Four hours later I was found half dead face down crumpled over myself in a YumYum Donuts parking lot with a needle half plunged and still hanging from the last vein in my right arm–or so I was told by a nurse at Grossmont Hospital moments before I ripped the IV and bolted for an exit with the worst headache I’d ever experienced. I bounced from wall to wall seeing everything in a blur as my vision swelled and my balance attempted to sweep my feet before pushing through an escape exit and sounding an alarm.
A few days later I sat at my kitchen table drooling all over myself strung out on a nod with a two liter of 7-UP filled with gin hanging from my limp hand and a struggling to stay lit cigarette dangling from my cold blue lips.

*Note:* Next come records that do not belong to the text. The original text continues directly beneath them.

Definition processingJobResponse (job : ProcessingJob) : json :=
  map_json
    ([("id", JString (pj_ID job)); ("session_id", JString (pj_SessionID job));
      ("job_type", JString (pj_JobType job)); ("state", JString (pj_State job));
      ("attempt", json_int (pj_Attempt job)); ("available_at", json_time (pj_AvailableAt job))]
     ++ (if is_empty (pj_LeasedBy job) then []
         else [("leased_by", JString (pj_LeasedBy job));
               ("lease_expires_at", json_time (pj_LeaseExpiresAt job))])
     ++ (if is_empty (pj_LastError job) then [] else [("last_error", JString (pj_LastError job))])
     ++ (if 0 <? pj_ManualRequeues job then [("manual_requeues", json_int (pj_ManualRequeues job))] else [])
     ++ when_shown "finished_at" (pj_FinishedAt job)
     ++ when_shown "dead_lettered_at" (pj_DeadLetteredAt job))%list.

(** [time.Time.Year] in UTC *)
Definition Year (t : time) : Z := (civil_date (t / day)).1.1.
Definition nullableTime (t : time) : json := if Year t <=? 1970 then JNull else json_time t.

Definition releaseResponse (release : DatasetRelease) : json :=
  map_json
    [("id", JString (rl_ID release)); ("project_id", JString (rl_ProjectID release));
     ("name", JString (rl_Name release)); ("profile", JString (rl_Profile release));
     ("schema_version", JString (rl_SchemaVersion release));
     ("exporter_version", JString (rl_ExporterVersion release));
     ("pipeline_version", JString (rl_PipelineVersion release));
     ("source_session_ids", JArray (map JString (rl_SourceSessionIDs release)));
     ("configuration_hash", JString (rl_ConfigurationHash release));
     ("manifest_hash", JString (rl_ManifestHash release));
     ("bundle_hash", JString (rl_BundleHash release)); ("bundle_size", json_int (rl_BundleSize release));
     ("purged_at", nullableTime (rl_PurgedAt release)); ("created_at", json_time (rl_CreatedAt release));
     ("manifest_url", JString ("/v1/releases/" +:+ rl_ID release +:+ "/files/manifest.json"));
     ("bundle_url", JString ("/v1/releases/" +:+ rl_ID release +:+ "/bundle"))].

(** [filepath.Ext]: from the last dot of the last element. *)
Fixpoint last_dot (s : string) : option string :=
  match s with
  | EmptyString => None
  | String c s' =>
    match last_dot s' with
    | Some e => Some e
    | None => if Ascii.eqb c "." then Some s else None
    end
  end.
Definition Ext (path : string) : string := default "" (last_dot (List.last (parts path) "")).

(** ** Handlers *)

Section files.
Context {B : Type} `{BlobStore B} (env : environment) (configured : bool).
Variables (store_text : error → string).

Notation store m := (store_or_error store_text (store_call env m)).
Notation read q := (store_or_error store_text (store_read env q)).

Definition blob_store_unavailable (what : string) : response :=
  writeError 503 "blob_store_unavailable" (what +:+ " storage is not configured").

Definition serveBlob (r : http_request) (key mediaType : string) (size : Z) (sha256 : string)
    : W B response :=
  match parseByteRange (Header r "Range") size with
  | Err e =>
    wret (with_headers {["Content-Range" := "bytes */" +:+ Sprint size]} (writeError 416 "invalid_range" e))
  | Ok (start, fin, partial) =>
    let* got := blob_call env (λ _, Get key) in
    match got with
    | Err _ => wret (writeError 404 "artifact_not_found" "artifact bytes are unavailable")
    | Ok reader =>
      let length := fin - start + 1 in
      let headers : gmap string string :=
        {["Content-Type" := mediaType; "Content-Disposition" := "inline"; "Accept-Ranges" := "bytes";
          "ETag" := quote +:+ sha256 +:+ quote;
          "Cache-Control" := "private, immutable, max-age=31536000";
          "Content-Length" := Sprint length]} in
      wret {| rs_status := if partial then 206 else 200;
              rs_headers := if partial
                then <["Content-Range" := "bytes " +:+ Sprint start +:+ "-" +:+ Sprint fin +:+ "/" +:+ Sprint size]> headers
                else headers;
              rs_body := if seqb (hr_method r) "HEAD" then ""
                         else stake (Z.to_nat length) (sdrop (Z.to_nat start) (rd_data reader)) |}
    end
  end.

(** [io.Copy] from [http.MaxBytesReader(w, r.Body, maxArtifactBytes)] *)
Definition read_upload (body : reader) : result string string :=
  if maxArtifactBytes <? slen (rd_data body) then Err "http: request body too large"
  else match rd_err body with
       | Some e => Err e
       | None => Ok (rd_data body)
       end.

(** The media type of an upload: that of the header, when there is one. *)
Definition upload_type (supplied : string) : option string :=
  if is_empty supplied then Some "application/octet-stream" else ParseMediaType supplied.

Definition artifact_key (r : http_request) : string :=
  "raw/sessions/" +:+ PathValue r "session_id" +:+ "/" +:+ PathValue r "artifact_path".

(** The registration of a stored object, and the answer for it. *)
Definition register_blob (meta : requestMetadata) (sessionID key mediaType : string) (info : BlobInfo)
    (k : Artifact → W B response) : W B response :=
  let* now := clock env in
  store (λ n, RegisterArtifact
           {| art_ID := ""; art_SessionID := sessionID; art_Key := key; art_SHA256 := bi_SHA256 info;
              art_MediaType := mediaType; art_Size := bi_Size info |}
           (md_actor meta) (md_requestID meta) now (env_random env n)) k.

(** From the staged bytes on: the object is written once; a second upload of the same
    bytes is accepted. *)
Definition commit_artifact (meta : requestMetadata) (sessionID key mediaType data : string)
    (expectedHash : string) : W B response :=
  let register (info : BlobInfo) : W B response :=
    register_blob meta sessionID key mediaType info (λ artifact,
    wret (writeJSON 201 (artifactResponse artifact))) in
  let failed := writeError 500 "artifact_store_failed" "artifact could not be committed" in
  let* put := blob_call env (Put key (NewReader data)) in
  match put with
  | Ok info => register info
  | Err ErrImmutableRaw =>
    let* stat := blob_call env (λ _, Stat key) in
    match stat with
    | Ok info =>
      if negb (seqb (bi_SHA256 info) expectedHash) || negb (bi_Size info =? slen data)
      then wret (writeError 409 "artifact_conflict" (store_text ErrArtifactConflict))
      else register info
    | Err _ => wret failed
    end
  | Err _ => wret failed
  end.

June 3rd, 2009. That’s a day I won’t soon forget. Sometimes I think that my real sobriety started on that day even though my abstinence didn’t really begin until the 6th. I jerked up out of my nod to the tormenting banter of my convict comrades ridiculing me. I imagined my next stay, and figured it was only a matter of time before I joined their club. At the time I’d rather die.
So, an hour later I sat with my legs hanging over the concrete barrier separating the road on the Coronado bridge and 200 ft. drop below at 3 a.m. on that Thursday morning posing existential questions aimed at answering my query. To do, or not to do. Yes, that was the question.
And just like that, there was a metaphysical shift in the air; my senses grew sharper, the air thick, the breeze invigorating, and I felt a sense of urgency to go home. I got in the car and drove home to my apartment, and that my mom was sitting in my living room at the kitchen table waiting for me. We broke down in each others arms, and I curled up and let her be my mother. We went to my Grandparents house, the home I grew up in, and together, one addict and alcoholic helping another, a mother and a son, we nourished ourselves back to sanity, good health, and continuous sobriety.
Today marks my, and my mothers, eight years clean and sober.
Ironically, I fell ill today, and I’m sitting here typing this last sentence thinking to myself, “being dope sick wasn’t all that bad compared to normal shit in life we learn to embrace.”
I guess in the end, just don’t let your life be for nothing, because that’s a tragic waste.